Dataset entries:

==========

Lemma pick_idemp {A} (f : Z -> A) r base :
  (if (0 <? (if (0 <? r)%Z then r else base))%Z then f (if (0 <? r)%Z then r else base) else f base)
  = if (0 <? r)%Z then f r else f base.
Proof. destruct (0 <? r)%Z eqn:E; [by rewrite E | by destruct (0 <? base)%Z]. Qed.

(** the network configuration reported for a provider is the one its calls run with.
    A call made with the reported configuration stored back is the same call, and the reported
    timeouts, retries, backoff, opt-in and (for a stored size that is not negative) size limit are
    the values of the call. *)
Theorem EffectiveNetwork_spec d stored provider safeURL streaming :
  let c := make_call d stored provider safeURL streaming in
  let e := EffectiveNetwork d stored in
  make_call d e provider safeURL streaming = c /\
  e.(RequestTimeout) = Some c.(call_timeout) /\ e.(StreamIdleTimeout) = Some c.(call_idle) /\
  (exists r, e.(MaxRetries) = Some r /\ c.(call_maxAttempts) = add64 1 r) /\
  e.(RetryBackoff) = Some c.(call_backoff) /\ e.(RetryAmbiguousStatus) = Some c.(call_ambiguous) /\
  ((0 <= stored.(MaxResponseBytes))%Z -> e.(MaxResponseBytes) = c.(call_maxBytes)).
Proof.
  destruct stored as [b h rt mr rb mc isv apn ra mrb sit].
  intros c e.
  assert (Hb : e.(MaxResponseBytes) = if (mrb =? 0)%Z then UpstreamConfig_MaxResponseBytes d else mrb)
    by (unfold e, EffectiveNetwork; cbn -[UpstreamConfig_MaxResponseBytes]; by destruct (mrb =? 0)%Z).
  assert (Hf : e.(RequestTimeout) = Some c.(call_timeout) /\ e.(StreamIdleTimeout) = Some c.(call_idle) /\
    e.(MaxRetries) = Some (match mr with Some r => if (0 <? r)%Z then r else d.(UMaxRetries) | None => d.(UMaxRetries) end) /\
    e.(RetryBackoff) = Some c.(call_backoff) /\ e.(RetryAmbiguousStatus) = Some c.(call_ambiguous))
    by (unfold e, EffectiveNetwork; cbn -[UpstreamConfig_MaxResponseBytes]; by destruct (mrb =? 0)%Z).
  destruct Hf as (H1 & H2 & H3 & H4 & H5). rewrite H1, H2, H3, H4, H5.
  assert (H6 : compareConfig (UpstreamConfig_MaxResponseBytes d) (Some e.(MaxResponseBytes)) = c.(call_maxBytes)).
  { rewrite Hb. unfold c. cbn -[UpstreamConfig_MaxResponseBytes].
    destruct (Z.eqb_spec mrb 0) as [->|]; [by destruct (Z.ltb_spec 0 (UpstreamConfig_MaxResponseBytes d))|done]. }
  splits; try done.
  - unfold make_call. rewrite H1, H2, H3, H4, H5, H6. unfold c, make_call. f_equal.
    + apply compareConfig_idemp.
    + destruct mr as [r|]; [apply (pick_idemp (add64 1)) | by destruct (0 <? UMaxRetries d)%Z].
    + destruct rb as [r|]; [apply (pick_idemp (fun x => x)) | cbn [call_backoff RetryBackoff]; by destruct (0 <? URetryBackoff d)%Z].
    + apply compareConfig_idemp.
  - eexists. split; [reflexivity|]. unfold c, make_call. cbn [call_maxAttempts MaxRetries].
    destruct mr as [r|]; [by destruct (0 <? r)%Z | done].
  - intros Hp. rewrite Hb. unfold c. cbn -[UpstreamConfig_MaxResponseBytes].
    cbn in Hp. destruct (Z.eqb_spec mrb 0) as [->|]; [done|]. destruct (Z.ltb_spec 0 mrb); [done|lia].
Qed.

==========

● **Problem details**:
Only one stretch of the records above is wanted: the lines between the one holding "let c := make_call" and the one holding "e.(MaxRetries) = Some (match", inclusive, reproduced exactly.

● **Task solution**:
  let c := make_call d stored provider safeURL streaming in
  let e := EffectiveNetwork d stored in
  make_call d e provider safeURL streaming = c /\
  e.(RequestTimeout) = Some c.(call_timeout) /\ e.(StreamIdleTimeout) = Some c.(call_idle) /\
  (exists r, e.(MaxRetries) = Some r /\ c.(call_maxAttempts) = add64 1 r) /\
  e.(RetryBackoff) = Some c.(call_backoff) /\ e.(RetryAmbiguousStatus) = Some c.(call_ambiguous) /\
  ((0 <= stored.(MaxResponseBytes))%Z -> e.(MaxResponseBytes) = c.(call_maxBytes)).
Proof.
  destruct stored as [b h rt mr rb mc isv apn ra mrb sit].
  intros c e.
  assert (Hb : e.(MaxResponseBytes) = if (mrb =? 0)%Z then UpstreamConfig_MaxResponseBytes d else mrb)
    by (unfold e, EffectiveNetwork; cbn -[UpstreamConfig_MaxResponseBytes]; by destruct (mrb =? 0)%Z).
  assert (Hf : e.(RequestTimeout) = Some c.(call_timeout) /\ e.(StreamIdleTimeout) = Some c.(call_idle) /\
    e.(MaxRetries) = Some (match mr with Some r => if (0 <? r)%Z then r else d.(UMaxRetries) | None => d.(UMaxRetries) end) /\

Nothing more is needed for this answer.